CASIS – Duane Ratliff

Miałem wczoraj przyjemność uczestniczyć w spotkaniu z dyrektorem operacyjnym CASIS – Duane Ratliff. Duane opowiadał o tym skąd się wzięło CASIS i jakie jest ich zadanie w zarządzaniu eksperymentami na ISS.

CASIS powstało w lecie zeszłego roku w wyniku porozumienia pomiędzy NASA a Space Florida. Celem CASIS jest zarządzanie eksperymentami jakie będą wykonywane na ISS, zbieranie pieniędzy na sponsorowanie tych eksperymentów, reklama ISS jako laboratorium dla firm komercyjnych a także zarządzanie Space Life Sciences Labolatory w KSC. CASIS ma działać jako interface pomiędzy firmami prywatnymi i uczelniami a NASA.
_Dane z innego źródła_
(** * Asset renaming and reference rewriting scripts: a shallow embedding

    The scripts under [scripts/] are straight-line batch jobs over text and
    over a directory tree.  Text is modelled as [string] (a sequence of code
    points below 256), Python dictionaries that are iterated as insertion
    ordered association lists, dictionaries that are only looked up as
    [gmap], and the directory tree as a finite map from paths to nodes. *)

From stdpp Require Import gmap strings list pretty sorting.
From Stdlib Require Import Ascii NArith.
From Stdlib Require OrderedTypeEx.

Local Open Scope N_scope.

(** ** Characters *)

Module Char.

Definition code (c : ascii) : N := N_of_ascii c.

Definition between (lo hi : N) (c : ascii) : bool :=
  (lo <=? code c) && (code c <=? hi).

Definition is_upper_ascii (c : ascii) : bool := between 65 90 c.
Definition is_lower_ascii (c : ascii) : bool := between 97 122 c.

(** [[a-zA-Z]] *)
Definition is_letter (c : ascii) : bool := is_upper_ascii c || is_lower_ascii c.

(** [\d] on a [str] pattern: the decimal digits; below 256 these are 0-9. *)
Definition is_digit (c : ascii) : bool := between 48 57 c.

(** [[a-f0-9]] *)
Definition is_hex_lower (c : ascii) : bool := between 97 102 c || is_digit c.

(** [\s] on a [str] pattern, and [str.isspace]: below 256 these are
    TAB..CR, FS..US, space, NEL and NBSP. *)
Definition is_space (c : ascii) : bool :=
  between 9 13 c || between 28 32 c || (code c =? 133) || (code c =? 160).

(** [str.isalpha] below 256. *)
Definition is_alpha (c : ascii) : bool :=
  is_letter c || (code c =? 170) || (code c =? 181) || (code c =? 186)
  || between 192 214 c || between 216 246 c || between 248 255 c.

(** [str.isdigit] below 256: the decimal digits and the superscripts. *)
Definition is_digit_str (c : ascii) : bool :=
  is_digit c || (code c =? 178) || (code c =? 179) || (code c =? 185).

(** [\w] on a [str] pattern: alphanumeric (alphabetic, decimal, digit or
    numeric) or underscore. *)
Definition is_word (c : ascii) : bool :=
  is_alpha c || is_digit_str c || between 188 190 c || (code c =? 95).

(** [str.lower] on one character below 256. *)
Definition lower (c : ascii) : ascii :=
  if is_upper_ascii c || between 192 214 c || between 216 222 c
  then ascii_of_N (code c + 32) else c.

Definition eqb_nocase (a b : ascii) : bool := Ascii.eqb (lower a) (lower b).

Definition is_quote (c : ascii) : bool :=
  Ascii.eqb c "034" || Ascii.eqb c "'".

End Char.

(** ** Python string primitives *)

Module Str.

Fixpoint map (f : ascii → ascii) (s : string) : string :=
  match s with
  | EmptyString => EmptyString
  | String c s' => String (f c) (map f s')
  end.

(** [s.lower()] *)
Definition lower (s : string) : string := map Char.lower s.

Fixpoint all (p : ascii → bool) (s : string) : bool :=
  match s with
  | EmptyString => true
  | String c s' => p c && all p s'
  end.

(** [s.startswith(p)] *)
Fixpoint startswith (p s : string) : bool :=
  match p, s with
  | EmptyString, _ => true
  | String a p', String b s' => Ascii.eqb a b && startswith p' s'
  | String _ _, EmptyString => false
  end.

(** [s[n:]] *)
Fixpoint drop (n : nat) (s : string) : string :=
  match n, s with
  | O, _ => s
  | S n', String _ s' => drop n' s'
  | S _, EmptyString => EmptyString
  end.

(** [s[:n]] *)
Fixpoint take (n : nat) (s : string) : string :=
  match n, s with
  | O, _ => EmptyString
  | S n', String c s' => String c (take n' s')
  | S _, EmptyString => EmptyString
  end.

(** [sub in s] *)
Fixpoint contains (sub s : string) : bool :=
  startswith sub s ||
  match s with
  | EmptyString => false
  | String _ s' => contains sub s'
  end.

(** [s.endswith(p)] *)
Definition endswith (p s : string) : bool :=
  (String.length p <=? String.length s)%nat
  && String.eqb (drop (String.length s - String.length p) s) p.

(** [s.isdigit()]: non-empty and every character a digit. *)
Definition isdigit (s : string) : bool :=
  match s with
  | EmptyString => false
  | _ => all Char.is_digit_str s
  end.

(** [s.split(c)] for a one-character separator. *)
Fixpoint split (sep : ascii) (s : string) : list string :=
  match s with
  | EmptyString => [EmptyString]
  | String c s' =>
      if Ascii.eqb c sep then EmptyString :: split sep s'
      else
        match split sep s' with
        | part :: parts => String c part :: parts
        | [] => [String c EmptyString]
        end
  end.

(** [sep.join(l)] *)
Fixpoint join (sep : string) (l : list string) : string :=
  match l with
  | [] => EmptyString
  | [x] => x
  | x :: l' => x +:+ sep +:+ join sep l'
  end.

Fixpoint lstrip (p : ascii → bool) (s : string) : string :=
  match s with
  | String c s' => if p c then lstrip p s' else s
  | EmptyString => EmptyString
  end.

(** The longest prefix of characters in [p]; [lstrip] drops it. *)
Fixpoint takewhile (p : ascii → bool) (s : string) : string :=
  match s with
  | String c s' => if p c then String c (takewhile p s') else EmptyString
  | EmptyString => EmptyString
  end.

Fixpoint rstrip (p : ascii → bool) (s : string) : string :=
  match s with
  | EmptyString => EmptyString
  | String c s' =>
      match rstrip p s' with
      | EmptyString => if p c then EmptyString else String c EmptyString
      | r => String c r
      end
  end.

(** [s.strip(chars)] with the set of characters given as a predicate;
    [s.strip()] is [strip Char.is_space]. *)
Definition strip (p : ascii → bool) (s : string) : string :=
  rstrip p (lstrip p s).

(** [s.replace(old, new)]: every non-overlapping occurrence, leftmost
    first.  An empty [old] is not used by the scripts; it is left alone. *)
Fixpoint replace_go (skip : nat) (old new : string) (s : string) : string :=
  match s with
  | EmptyString => EmptyString
  | String c s' =>
      match skip with
      | S k => replace_go k old new s'
      | O =>
          if startswith old s
          then new +:+ replace_go (String.length old - 1) old new s'
          else String c (replace_go O old new s')
      end
  end.
Definition replace (old new s : string) : string :=
  match old with
  | EmptyString => s
  | _ => replace_go O old new s
  end.

(** [s.rfind(c)]: the index of the last occurrence. *)
Fixpoint rfind_go (c : ascii) (i : nat) (last : option nat) (s : string)
  : option nat :=
  match s with
  | EmptyString => last
  | String a s' =>
      rfind_go c (S i) (if Ascii.eqb a c then Some i else last) s'
  end.
Definition rfind (c : ascii) (s : string) : option nat := rfind_go c O None s.

End Str.

(** ** [pathlib] on pure POSIX paths *)

Module PurePath.

(** The parts of a path without its root: empty and [.] components are
    dropped when a path is parsed. *)
Definition parts (s : string) : list string :=
  filter (λ p, p ≠ EmptyString ∧ p ≠ ".") (Str.split "/" s).

(** [Path(s).name] *)
Definition name (s : string) : string := List.last (parts s) EmptyString.

(** [Path(s).suffix]: from the last dot of the name, when that dot is
    neither the first nor the last character. *)
Definition suffix (s : string) : string :=
  let n := name s in
  match Str.rfind "." n with
  | Some i =>
      if (0 <? i)%nat && (i <? String.length n - 1)%nat
      then Str.drop i n else EmptyString
  | None => EmptyString
  end.

(** [Path(s).stem] *)
Definition stem (s : string) : string :=
  let n := name s in
  match Str.rfind "." n with
  | Some i =>
      if (0 <? i)%nat && (i <? String.length n - 1)%nat
      then Str.take i n else n
  | None => n
  end.

End PurePath.

(** ** The fragment of [re] the scripts use

    A backtracking matcher in continuation-passing style: alternatives are
    tried left to right and repetition is greedy, as in Python.  Repetition
    is only ever applied to a single character class in the scripts'
    patterns, which is what [Star] offers; [Grp] records capture group 1. *)

Module Re.

Inductive regex : Type :=
| Eps
| Cls (p : ascii → bool)
| Seq (r1 r2 : regex)
| Alt (r1 r2 : regex)
| Star (p : ascii → bool)
| Grp (r : regex).

(** Derived forms. *)
Definition Chr (c : ascii) : regex := Cls (Ascii.eqb c).
Definition ChrI (c : ascii) : regex := Cls (Char.eqb_nocase c).
Definition Plus (p : ascii → bool) : regex := Seq (Cls p) (Star p).
Definition Opt (r : regex) : regex := Alt r Eps.

Fixpoint Lit (s : string) : regex :=
  match s with
  | EmptyString => Eps
  | String c s' => Seq (Chr c) (Lit s')
  end.

(** A literal under [re.IGNORECASE]. *)
Fixpoint LitI (s : string) : regex :=
  match s with
  | EmptyString => Eps
  | String c s' => Seq (ChrI c) (LitI s')
  end.

(** [p{n}] *)
Fixpoint Rep (n : nat) (p : ascii → bool) : regex :=
  match n with
  | O => Eps
  | S n' => Seq (Cls p) (Rep n' p)
  end.

Section Run.
Context {R : Type}.

Fixpoint star_k (p : ascii → bool) (s : string) (k : string → option R)
  : option R :=
  match s with
  | String c s' =>
      if p c then
        match star_k p s' k with
        | Some x => Some x
        | None => k s
        end
      else k s
  | EmptyString => k s
  end.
CASIS istnieje od roku, ale wg. Duane nie mają łatwego życia. Powodów jest wiele – jednym z najważniejszych jest brak efektywnych i ekonomicznych środków transportu do ISS i spowrotem. SpaceX Dragon to częściowo zmieni, choć obecne wersje Dragona nie są w stanie sprowadzić na ziemię biologicznych eksperymentów (z uwagi na brak systemu podtrzymywania życia w kabinie Dragona). Drugim, wielkim problemem jest umowa jaką firma prywatna musi podpisać, która daje NASA prawo do wszystkich wyników badań powstałych na orbicie (za tą informację jestem osobiście odpowiedzialny, to ja zadałem pytanie o to jak chronione jest IP). Jak na razie CASIS nie ma wielkich osiągnięć – pierwszy lot z eksperymentami które zostały przez tą organizację zaaprobowane i zasponsorowane odbędzie się dopiero w przyszłym roku i będzie miał za zadanie krystalizację protein z wirusów – proteiny w nieważkości krystalizują ujawniając ich prawdziwy kształt który może przydać się do stworzenia nowych lekarstw. Duane mówił także o jednej z firm produkujących kije golfowe która planuje badania w kosmosie nad lakierem. Czyli wniosek jest jeden – mamy najdroższe w historii laboratorium latające nad naszymi głowami, ale trudno znaleźć dla niego zastosowanie.

W sumie dziwię się że np. firma Planetary Resources Inc. która planuje poszukiwanie asteroidów zamiast wysyłać w kosmos własne satelity nie wyśle po prostu kilku teleskopów na pokładzie Dragona. Teleskopy takie można by potem zamontować na zewnątrz ISS i w ten sposób szukać asteroidów. Znakomicie zmniejszyłoby to koszty całego przedsięwzięcia, bo energia elektryczna jest dostępna, mocowanie jest dostępne, systemy komunikacji są dostępne = wystarczy tylko optyka + trochę elektroniki.

Myślę że o CASIS będziemy słyszeli coraz więcej a najbliższych latach, szczególnie jeżeli ich model biznesowy zadziała i firmy prywatne zaczną coraz śmielej używać ISS do badań nad swoimi produktami.